• **WORK INSTRUCTIONS**
Begin at the line containing "Definition int_minutes (td" and end at the final line of the entries. Please reproduce those lines exactly.

• **EXERCISE INPUTS**

(** C7: on a [d] by [d] grid, the forward of [Add_Bias_2p5D] ends on every
    process [p] with the bias of the process at row 0 of the column of [p]
    (process [col_of d p]): it returns that bias, or the input plus that
    bias when the add is not skipped.  The backward ends on every process:
    the bias gradient it returns at row 0 is the sum over the column group
    of what the processes handed to the reduce, and at every other row a
    tensor of zeros. *)
Theorem bias_broadcast_and_gradient (d size : nat) (input bias grad : nat → Tensor)
    (skip_bias_add : bool)
    (dep_rank data_parallel_rank pipeline_parallel_rank pipeline_parallel_size
       tensor_parallel_size : Z) (scratch : nat → Tensor → list Q) :
  0 < d →
  (∀ c, c < d → shape (bias c) = [size]) →
  (∀ p q, p < d * d → q < d * d → shape (grad p) = shape (grad q)) →
  run_grid d (slice_offset (Z.of_nat d) dep_rank data_parallel_rank pipeline_parallel_rank
                pipeline_parallel_size tensor_parallel_size) scratch 1
    (launch d (Bias_process d size input bias skip_bias_add dep_rank data_parallel_rank
                 pipeline_parallel_rank pipeline_parallel_size tensor_parallel_size))
  = Some ((λ p,
             let ctx := bias_ctx (Z.of_nat d) (Z.of_nat (row_of d p)) (Z.of_nat (col_of d p))
                          dep_rank PARALLEL_2P5D_COL skip_bias_add data_parallel_rank
                          pipeline_parallel_rank pipeline_parallel_size
                          tensor_parallel_size in
             outcome (if skip_bias_add then mret (bias (col_of d p), ctx)
                      else output ← torch_add (input p) (bias (col_of d p));
                           mret (output, ctx)))
            <$> seq 0 (d * d))
  ∧ run_grid d (slice_offset (Z.of_nat d) dep_rank data_parallel_rank pipeline_parallel_rank
                  pipeline_parallel_size tensor_parallel_size) scratch 1
      (launch d (Bias_backward_process d grad skip_bias_add dep_rank data_parallel_rank
                   pipeline_parallel_rank pipeline_parallel_size tensor_parallel_size))
    = Some ((λ p,
               inr ((if skip_bias_add then None else Some (grad p))
                      :: Some (if decide (row_of d p = 0)
                               then tensor_sum (Bias_reduced grad skip_bias_add p)
                                      (Bias_reduced grad skip_bias_add
                                         <$> group_members d PARALLEL_2P5D_COL p)
                               else torch_zeros_like (Bias_reduced grad skip_bias_add p))
                      :: replicate (if skip_bias_add then 14 else 15) None))
              <$> seq 0 (d * d)).
Proof.
  intros Hd Hbias Hgrad. split.
  - by apply Add_Bias_forward_grid.
  - by apply Add_Bias_backward_grid.
Qed.
Lemma submission_step_in_range (i : nat) (all_sub : list SubRow) :
  i < length accs → i < length forms → i < length dates → i < length reports →
  submission_step cik t company (JObj rec) i all_sub =
  Ok (all_sub ++ [submission_row cik t company accs forms dates reports i]).
Proof.
  intros Ha Hf Hd Hr. unfold submission_step, rec_at, submission_row. simpl.
  rewrite Haccs, Hforms, Hdates, Hreports. simpl.
  destruct (lookup_lt_is_Some_2 accs i Ha) as [a Hia].
  destruct (lookup_lt_is_Some_2 forms i Hf) as [f Hif].
  destruct (lookup_lt_is_Some_2 dates i Hd) as [d Hid].
  destruct (lookup_lt_is_Some_2 reports i Hr) as [p Hip].
  rewrite Hia, Hif, Hid, Hip. simpl.
  by rewrite (list_lookup_total_correct _ _ _ Hia), (list_lookup_total_correct _ _ _ Hif),
    (list_lookup_total_correct _ _ _ Hid), (list_lookup_total_correct _ _ _ Hip).
Qed.

Lemma submission_loop_in_range (n : nat) (all_sub : list SubRow) :
  n ≤ length accs → n ≤ length forms → n ≤ length dates → n ≤ length reports →
  for_each (seq 0 n) (submission_step cik t company (JObj rec)) all_sub =
  Ok (all_sub ++ map (submission_row cik t company accs forms dates reports) (seq 0 n)).
Proof.
  intros Ha Hf Hd Hr.
  rewrite (for_each_appends
             (λ i, [submission_row cik t company accs forms dates reports i])).
  - by rewrite flat_map_singleton.
  - intros i Hi%elem_of_seq all_sub'. apply submission_step_in_range; lia.
Qed.
(** * Country snapshot service: the refresh pipeline of [server.js]

    A shallow embedding of the two server implementations kept in
    [src/server.js] (the first registers its routes on [app], the second on
    [server]) and the properties of the refresh cycle, of name
    normalisation and of the single-flight guard, then of the other routes
    (listing, lookup and deletion, status, image) and of the route table.

    Conventions of the embedding.
    - JSON and JavaScript values are the inductive [JsVal].  Numbers are
      IEEE doubles in the source; here a finite number is an exact rational
      and [NaN] is kept apart (infinities and the sign of zero are not
      modelled).
    - Strings are sequences of 8-bit characters; [trim], [toLowerCase] and
      [toUpperCase] act on the ASCII range and leave other characters as
      they are.
    - An [async] handler is a tree of operations ([Prog]): every [await],
      every access to the module variable [refreshInProgress], every call of
      [Math.random] and [new Date] is a node, answered by the world. *)

From Stdlib Require Import ZArith QArith Qround String Ascii List Bool Lia.
From Stdlib Require Import DecimalString Lqa.
Import ListNotations.

Set Warnings "-register-all".

Local Open Scope list_scope.
Local Open Scope string_scope.

(** ** JavaScript values *)

Module Js.

Inductive num : Type :=
| NaN
| Fin (q : Q).

Inductive JsVal : Type :=
| VUndefined
| VNull
| VBool (b : bool)
| VNum (x : num)
| VStr (s : string)
| VArr (items : list JsVal)
| VObj (fields : list (string * JsVal)).

Definition of_nat (n : nat) : JsVal := VNum (Fin (inject_Z (Z.of_nat n))).
Definition of_Z (z : Z) : JsVal := VNum (Fin (inject_Z z)).

(** *** String methods *)

Definition is_space (c : ascii) : bool :=
  match nat_of_ascii c with
  | 9 | 10 | 11 | 12 | 13 | 32 => true
  | _ => false
  end%nat.

Definition lower_char (c : ascii) : ascii :=
  let n := nat_of_ascii c in
  if ((65 <=? n) && (n <=? 90))%nat then ascii_of_nat (n + 32) else c.

Definition upper_char (c : ascii) : ascii :=
  let n := nat_of_ascii c in
  if ((97 <=? n) && (n <=? 122))%nat then ascii_of_nat (n - 32) else c.

Fixpoint map_chars (f : ascii -> ascii) (s : string) : string :=
  match s with
  | EmptyString => EmptyString
  | String c s' => String (f c) (map_chars f s')
  end.

Definition toLowerCase : string -> string := map_chars lower_char.
Definition toUpperCase : string -> string := map_chars upper_char.

Fixpoint trimStart (s : string) : string :=
  match s with
  | EmptyString => EmptyString
  | String c s' => if is_space c then trimStart s' else s
  end.

Fixpoint trimEnd (s : string) : string :=
  match s with
  | EmptyString => EmptyString
  | String c s' =>
      match trimEnd s' with
      | EmptyString => if is_space c then EmptyString else String c EmptyString
      | t => String c t
      end
  end.

Definition trim (s : string) : string := trimEnd (trimStart s).

(** *** Conversions

    [Number(s)] for a string [s] and [String(x)] for a number [x] are the
    language's own parser and printer; the embedding takes them from a
    [Runtime]. *)

Class Runtime : Type := {
  StringToNumber : string -> num;
  NumberToString : num -> string;
  (* [Number("")] is 0 *)
  StringToNumber_empty : StringToNumber "" = Fin 0
}.

Section Conversions.

Context {rt : Runtime}.
Lemma configure_releases (cdp_map : gmap string string)
  (interfaces : gmap string (list string)) :
  releases_once_if early_flow (configure cdp_map interfaces).
Proof.
  unfold configure. apply releases_bind_choice; [apply choose_config_releases|].
  intros [[do_desc user_lines] do_default].
  apply releases_bind_quiet; [by emitting | intros _].
  apply releases_bind_quiet; [by emitting | intros _].
  apply releases_bind_quiet; [by emitting | intros confirm].
  destruct (negb _); [apply leave_switch_releases|].
  apply releases_bind_quiet; [by emitting | intros _].
  apply releases_bind_quiet; [by emitting | intros _].
  apply releases_quiet; [by emitting|]. intros w a. rewrite ret_run. by intros [= <-].
Qed.

Lemma session_body_releases : releases_once_if early_flow session_body.
Proof.
  unfold session_body.
  apply releases_bind_quiet; [by emitting | intros output].
  destruct (find_aps_in_cdp output) as [|ap aps]; [apply leave_switch_releases|].
  apply releases_bind_quiet; [by emitting | intros cdp_map].
  apply releases_bind_quiet; [by emitting | intros _].
  apply releases_bind_quiet; [by emitting | intros proceed].
  destruct (negb _); [apply leave_switch_releases | apply configure_releases].
Qed.

Lemma release_run (w : world) : release w = (Val tt, called w, [EvDisconnect]).
Proof.
  unfold release, catch. rewrite disconnect_run.
  by destruct (w_device w (w_calls w)).
Qed.

Lemma session_scope_run (w : world) :
  session_scope w =
    (outcome (session_body w), called (final (session_body w)),
     events (session_body w) ++ [EvDisconnect]).
Proof.
  unfold session_scope, try_finally.
  destruct (session_body w) as [[r w1] t1]. by rewrite release_run.
Qed.

Lemma device_events_app (t1 t2 : list event) :
  device_events (t1 ++ t2) = device_events t1 ++ device_events t2.
Proof. apply filter_app. Qed.

Lemma offline_device_events (t : list event) :
  Forall (fun e => is_device_event e = false) t -> device_events t = [].
Proof.
  unfold device_events. induction 1 as [|e t He _ IH]; [done|].
  rewrite filter_cons_False; [done|]. by rewrite He.
Qed.

Lemma offline_run {A} (m : M A) (w : world) :
  holds offline m -> device_events (events (m w)) = [].
Proof. intros H. apply offline_device_events, H. Qed.

Lemma connect_run (ip username password : string) (w : world) :
  catch (ConnectHandler ip username password ;; mret None)
        (fun e => mret (Some e)) w =
    (Val (match w_device w (w_calls w) with
          | Reply _ => None
          | Raises e => Some e
          end),
     called w, [EvConnect ip username password]).
Proof.
  unfold catch, ConnectHandler. rewrite bind_run, device_unit_run.
  by destruct (w_device w (w_calls w)).
Qed.

Lemma input_offline (prompt : string) : holds offline (input prompt).
Proof. emitting. Qed.

Lemma obtain_credentials_offline : holds offline obtain_credentials.
Proof. emitting. Qed.

Lemma connection_failed_offline (e : exn) : holds offline (connection_failed e).
Proof. unfold connection_failed. destruct (exn_kind e); emitting. Qed.

Lemma closing_question_offline (fl : flow) :
  holds offline
    (match fl with
     | Next => ask_again "Configure another switch? [y/N]: "
     | _ => mret fl
     end).
Proof. destruct fl; emitting. Qed.
(** * Label propagation (sknetwork/topology/labProp.pyx)

    A shallow embedding of the Cython module: the Fisher-Yates [shuffle], the
    propagation loop [fit_core] and the [LabelPropagation] class with its
    [fit] and [fit_transform] methods, followed by the properties of the
    specification that were checked against them.

    Modelling conventions.
    - A C [int] is a [Z].  Every integer the code computes is an index, a
      node id, a label or a count of neighbours; on a graph whose arrays
      hold fewer than 2^30 entries none of them leaves the range of [int].
    - A memoryview ([int[:]]) or a typed ndarray buffer is a [list Z].
      [fit_core] is compiled with Cython's default directives, so an index is
      wrapped around when negative and bounds-checked ([buf_get], [buf_set]);
      [shuffle] carries [boundscheck(False)] and [wraparound(False)], so its
      accesses are raw ([raw_get], [raw_set]).
    - A [vector[int]] on which only [reserve] was called is its reserved
      storage, a list of cells that are uninitialised ([None]) until written;
      [operator[]] is unchecked ([vec_get], [vec_set]).
    - The C library generator is a state with the two operations [rand] and
      [srand].
    - The [while] loop has no iteration bound, so [fit_core] takes a number
      of passes it may run ([fuel]) and answers [None] when that is not
      enough.
    - [fit] is called with what its annotations say: an object whose
      [seed] is [None] or an integer, and a matrix with an integer
      [shape[0]] and two index arrays.  The conversions of these to the C
      types of [srand] and [fit_core] are part of the model.
    - Memory does not run out: an array or a vector of a non-negative
      size is there when it is asked for. *)

From stdpp Require Import base numbers list relations sorting gmap.
From Stdlib Require Import ZArith Lia.

Local Open Scope Z_scope.
Set Warnings "-clear-no-such-hyp".

(** ** Failures *)

(** What a call can end in other than a value: the Python exceptions the
    module can raise, [LengthError] for the [std::length_error] that
    [reserve] throws (a [RuntimeError] where the build lets Cython
    translate the C++ exception, the end of the process where it does
    not), and [Undefined] for an access that C++ leaves undefined (outside
    the storage, or a read of an uninitialised cell). *)
Inductive exn : Set :=
  | IndexError
  | OverflowError
  | ValueError
  | LengthError
  | AttributeError
  | Undefined.

Inductive res (A : Type) : Type :=
  | Ok (a : A)
  | Err (e : exn).
Arguments Ok {A} a.
Arguments Err {A} e.

#[global] Instance exn_eq_dec : EqDecision exn.
Proof. solve_decision. Defined.

#[global] Instance res_eq_dec {A} `{EqDecision A} : EqDecision (res A).
Proof. solve_decision. Defined.

#[global] Instance res_ret : MRet res := λ A a, Ok a.
#[global] Instance res_bind : MBind res := λ A B f m,
  match m with
  | Ok a => f a
  | Err e => Err e
  end.
(** A logger instance is returned only when every parameter and option is
    known, [filebase] is there and both patterns compiled: any of the
    failures of the configuration gives [NULL]. *)
Lemma qla_createInstance_checked options params i :
  instance (createInstance options params) = Some i ->
  forallb recognized params = true /\
  forallb supported_option options = true /\
  is_Some (filebase i) /\ compiled i = true.
Proof.
  unfold createInstance.
  pose proof (qla_parameters_error params
    ({| sessions := 0; filebase := None; source := None; userName := None;
        match_ := None; re := None; nomatch := None; nore := None |},
     [RInstance], [], false)) as Hp.
  destruct (fold_left _ _ _) as [[[i1 lv1] log1] e1]. simpl in Hp.
  pose proof (option_flags_error "qlafilter: Unsupported option '" options
                true REG_ICASE) as Ho.
  destruct (option_flags _ _ _ _) as [[cf log2] e2]. simpl in Ho.
  set (checked := match filebase i1 with
                  | Some _ => ([], false)
                  | None => (["qlafilter: No 'filebase' parameter defined."],
                             true)
                  end).
  assert (checked.2 = false -> is_Some (filebase i1)) as Hbase.
  { unfold checked. destruct (filebase i1); [by eexists | done]. }
  destruct checked as [log3 e3]. simpl in Hbase.
  set (st := (set_sessions i1 0, lv1, log1 ++ log2 ++ log3, e1 || e2 || e3)).
  pose proof (qla_compile_nomatch cf (compile_match cf st)) as Hn.
  pose proof (qla_compile_match cf st) as Hm.
  destruct (compile_nomatch cf (compile_match cf st))
    as [[[i2 lv2] log4] error].
  destruct error; [done|]. cbn [fst snd] in Hn. intros [= <-].
  destruct (Hn eq_refl) as (He & Hfb & Hmatch & Hre & Hnore).
  destruct (Hm He) as (He' & Hfb' & Hmre).
  simpl in He'. apply orb_false_elim in He' as [[-> ->]%orb_false_elim ->].
  split; [by destruct (forallb recognized params)|].
  split; [by destruct (forallb supported_option options)|].
  split; [rewrite Hfb, Hfb'; by apply Hbase|].
  unfold compiled. rewrite Hmatch, Hre.
  apply andb_true_intro. split.
  - destruct (match_ (compile_match cf st).1.1.1) as [m|] eqn:E; [|done].
    by destruct (Hmre m eq_refl) as [c ->].
  - destruct (nomatch i2) as [m|] eqn:E; [|done].
    by destruct (Hnore m eq_refl) as [c ->].
Qed.

Lemma qla_cleanup_perm i l l' : l ≡ₚ l' -> cleanup i l ≡ₚ cleanup i l'.
Proof.
  intros Hl. unfold cleanup.
  apply release_perm. do 3 apply MXS_FREE_str_perm.
  destruct (nomatch i), (match_ i);
    repeat first [apply release_perm | apply MXS_FREE_str_perm]; done.
Qed.

Lemma qla_cleanup_owned i :
  (is_Some (match_ i) -> is_Some (re i)) ->
  (is_Some (nomatch i) -> is_Some (nore i)) ->
  cleanup i (owned i) = [].
Proof.
  intros Hm Hn. unfold cleanup, owned.
  destruct (match_ i) as [m|];
    [destruct Hm as [c ->]; [by eexists|] |];
    (destruct (nomatch i) as [n|];
     [destruct Hn as [c' ->]; [by eexists|] |]);
    destruct (filebase i), (source i), (userName i);
    cbn [strs regs app MXS_FREE_str]; by rewrite !release_head.
Qed.

Lemma qla_set_parameter_owned seen st p :
  name p ∉ seen -> unset seen st.1.1.1 -> st.1.1.2 ≡ₚ owned st.1.1.1 ->
  unset (name p :: seen) (set_parameter st p).1.1.1 /\
  (set_parameter st p).1.1.2 ≡ₚ owned (set_parameter st p).1.1.1.
Proof.
  destruct st as [[[i lv] log] e]. simpl.
  intros Hp (Hre & Hnore & Hm & Hn & Hs & Hu & Hf) Hlv.
  unfold set_parameter, streq.
  assert (forall f, f <> name p -> f ∉ seen -> f ∉ name p :: seen) as Hkeep.
  { intros f Hne Hf' [->|?]%elem_of_cons; done. }
  assert (forall f, f ∉ name p :: seen -> f ∉ seen) as Hweak.
  { intros f Hf' ?. apply Hf'. by right. }
  destruct (String.eqb_spec (name p) "match") as [E|E1].
  { rewrite E in Hp. specialize (Hm Hp). simpl. unfold unset, owned. simpl.
    rewrite Hlv. unfold owned. rewrite Hm, Hre. simpl.
    split; [|done]. repeat split; auto. intros Hx. exfalso. apply Hx.
    rewrite E. by left. }
  destruct (String.eqb_spec (name p) "exclude") as [E|E2].
  { rewrite E in Hp. specialize (Hn Hp). simpl. unfold unset, owned. simpl.
    rewrite Hlv. unfold owned. rewrite Hn, Hnore. simpl.
    split; [|by heap_insert (value p)].
    repeat split; auto. intros Hx. exfalso. apply Hx. rewrite E. by left. }
  destruct (String.eqb_spec (name p) "source") as [E|E3].
  { rewrite E in Hp. specialize (Hs Hp). simpl. unfold unset, owned. simpl.
    rewrite Hlv. unfold owned. rewrite Hs. simpl.
    split; [|by heap_insert (value p)].
    repeat split; auto. intros Hx. exfalso. apply Hx. rewrite E. by left. }
  destruct (String.eqb_spec (name p) "user") as [E|E4].
  { rewrite E in Hp. specialize (Hu Hp). simpl. unfold unset, owned. simpl.
    rewrite Hlv. unfold owned. rewrite Hu. simpl.
    split; [|by heap_insert (value p)].
    repeat split; auto. intros Hx. exfalso. apply Hx. rewrite E. by left. }
  destruct (String.eqb_spec (name p) "filebase") as [E|E5].
  { rewrite E in Hp. specialize (Hf Hp). simpl. unfold unset, owned. simpl.
    rewrite Hlv. unfold owned. rewrite Hf. simpl.
    split; [|by heap_insert (value p)].
    repeat split; auto. intros Hx. exfalso. apply Hx. rewrite E. by left. }
  destruct (negb _); simpl; (split; [|done]); repeat split; auto.
Qed.
(** * Akademi Topluluk Botu: polls, votes, coffee matching, rate limiting

    A shallow embedding of the coordination logic of the bot and the
    properties its specification states about it.

    Layout (definitions first, theorems afterwards):
    - [PyStr]        the Python string operations the handlers rely on
    - [Database]     database.py   (the polls and votes tables)
    - [Scheduler]    scheduler.py  (schedule_poll_close, close_poll_task)
    - [Bot]          bot.py        (handle_poll_command, handle_vote_action)
    - [MatchService] src/services/match_service.py (CoffeeMatchService)
    - [RateLimit]    src/core/rate_limiter.py (RateLimiter)
    - [PollHandler]  src/handlers/poll_handler.py (handle_poll_command)
    - [DatabaseUsers] database.py  (the users table, import_csv_to_db,
                     get_active_polls)
    - [BotRuns]      runs of /oylama commands, clicks and closing jobs
    - [BotUsers]     bot.py        (get_display_name, is_admin,
                     handle_join_coffee, handle_register_user,
                     handle_my_department)
    - [RateLimitMore] src/core/rate_limiter.py (reset, cleanup_old_entries)
    - [MatchServiceMore] invariants of the coffee service's bookkeeping
    - [Statistics]   src/services/statistics_service.py (the counters)
    - [ChallengeStats] src/repositories/user_challenge_stats_repository.py
    - [PollVote]     src/handlers/poll_handler.py (handle_poll_vote)

    Conventions.  Identifiers ([user_id], [channel_id], [message_ts], job
    ids) are Python [str] and are modelled by [string].  A [datetime] is
    the number of microseconds since 0001-01-01T00:00:00, a [timedelta] a
    number of microseconds, both in [Z].  Calls to collaborators (the Slack
    client, the conversation manager, the language model, the cron client,
    the match repository) are recorded in an outbox in call order; whether
    such a call returns or raises is an input of the operation. *)

From stdpp Require Import gmap strings list fin_maps.
From Stdlib Require Import ZArith Lia Ascii.

Open Scope Z_scope.

(** ** Exceptions and results *)

Inductive exn : Type :=
| ValueError
| IndexError
| OverflowError
| CemilBotError
| ExternalError.   (* any exception raised by a collaborator *)

Inductive res (A : Type) : Type :=
| Ok (a : A)
| Raise (e : exn).
Arguments Ok {A} a.
Arguments Raise {A} e.

(** ** Time *)

Definition SECOND : Z := 1000000.
Definition MINUTE : Z := 60 * SECOND.
Definition DAY : Z := 86400 * SECOND.

(** [datetime.max] is 9999-12-31T23:59:59.999999, ordinal day 3652059. *)
Definition DATETIME_MAX : Z := 3652059 * DAY - 1.

(** [timedelta(minutes=m)]: the day count must stay within
    [-999999999, 999999999], otherwise [OverflowError]. *)
Definition timedelta_minutes (m : Z) : res Z :=
  let us := m * MINUTE in
  if decide (-999999999 ≤ us `div` DAY ≤ 999999999) then Ok us
  else Raise OverflowError.

(** [dt + td] on a [datetime]: [OverflowError] outside
    [datetime.min, datetime.max]. *)
Definition datetime_add (dt td : Z) : res Z :=
  if decide (0 ≤ dt + td ≤ DATETIME_MAX) then Ok (dt + td)
  else Raise OverflowError.

(** [int(td.total_seconds() / 60)] and [int(td.total_seconds())]: the
    float quotient is truncated toward zero.  For the durations that occur
    here (far below 2^53 microseconds) the truncated float quotient and
    the truncated integer quotient coincide. *)
Definition int_minutes (td : Z) : Z := Z.quot td MINUTE.
Definition int_seconds (td : Z) : Z := Z.quot td SECOND.

(** ** Python list indexing [l[i]] for an [int] index *)

Definition py_index {A : Type} (l : list A) (i : Z) : res A :=
  let n := Z.of_nat (length l) in
  let j := if decide (i < 0) then i + n else i in
  if decide (0 ≤ j < n) then
    match l !! Z.to_nat j with
    | Some x => Ok x
    | None => Raise IndexError
    end
  else Raise IndexError.

(** [list.remove(x)]: deletes the first occurrence. *)
Fixpoint list_remove (x : string) (l : list string) : list string :=
  match l with
  | [] => []
  | y :: l' => if decide (y = x) then l' else y :: list_remove x l'
  end.

(** ** Python string operations *)

Module PyStr.

(** ASCII characters for which [str.isspace] holds: tab, line feed,
    vertical tab, form feed, carriage return, the separators 0x1c-0x1f
    and the space.  Whitespace outside ASCII is not recognised by this
    model and is treated as an ordinary character. *)
Definition is_space (c : ascii) : bool :=
  let n := nat_of_ascii c in
  ((9 <=? n) && (n <=? 13) || (28 <=? n) && (n <=? 32))%nat.

Fixpoint lstrip (s : string) : string :=
  match s with
  | String c s' => if is_space c then lstrip s' else s
  | EmptyString => EmptyString
  end.

Fixpoint rstrip (s : string) : string :=
  match s with
  | String c s' =>
      match rstrip s' with
      | EmptyString => if is_space c then EmptyString else String c EmptyString
      | r => String c r
      end
  | EmptyString => EmptyString
  end.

• **SOLVED PROBLEM**
Definition int_minutes (td : Z) : Z := Z.quot td MINUTE.
Definition int_seconds (td : Z) : Z := Z.quot td SECOND.

(** ** Python list indexing [l[i]] for an [int] index *)

Definition py_index {A : Type} (l : list A) (i : Z) : res A :=
  let n := Z.of_nat (length l) in
  let j := if decide (i < 0) then i + n else i in
  if decide (0 ≤ j < n) then
    match l !! Z.to_nat j with
    | Some x => Ok x
    | None => Raise IndexError
    end
  else Raise IndexError.

(** [list.remove(x)]: deletes the first occurrence. *)
Fixpoint list_remove (x : string) (l : list string) : list string :=
  match l with
  | [] => []
  | y :: l' => if decide (y = x) then l' else y :: list_remove x l'
  end.

(** ** Python string operations *)

Module PyStr.

(** ASCII characters for which [str.isspace] holds: tab, line feed,
    vertical tab, form feed, carriage return, the separators 0x1c-0x1f
    and the space.  Whitespace outside ASCII is not recognised by this
    model and is treated as an ordinary character. *)
Definition is_space (c : ascii) : bool :=
  let n := nat_of_ascii c in
  ((9 <=? n) && (n <=? 13) || (28 <=? n) && (n <=? 32))%nat.

Fixpoint lstrip (s : string) : string :=
  match s with
  | String c s' => if is_space c then lstrip s' else s
  | EmptyString => EmptyString
  end.

Fixpoint rstrip (s : string) : string :=
  match s with
  | String c s' =>
      match rstrip s' with
      | EmptyString => if is_space c then EmptyString else String c EmptyString
      | r => String c r
      end
  | EmptyString => EmptyString
  end.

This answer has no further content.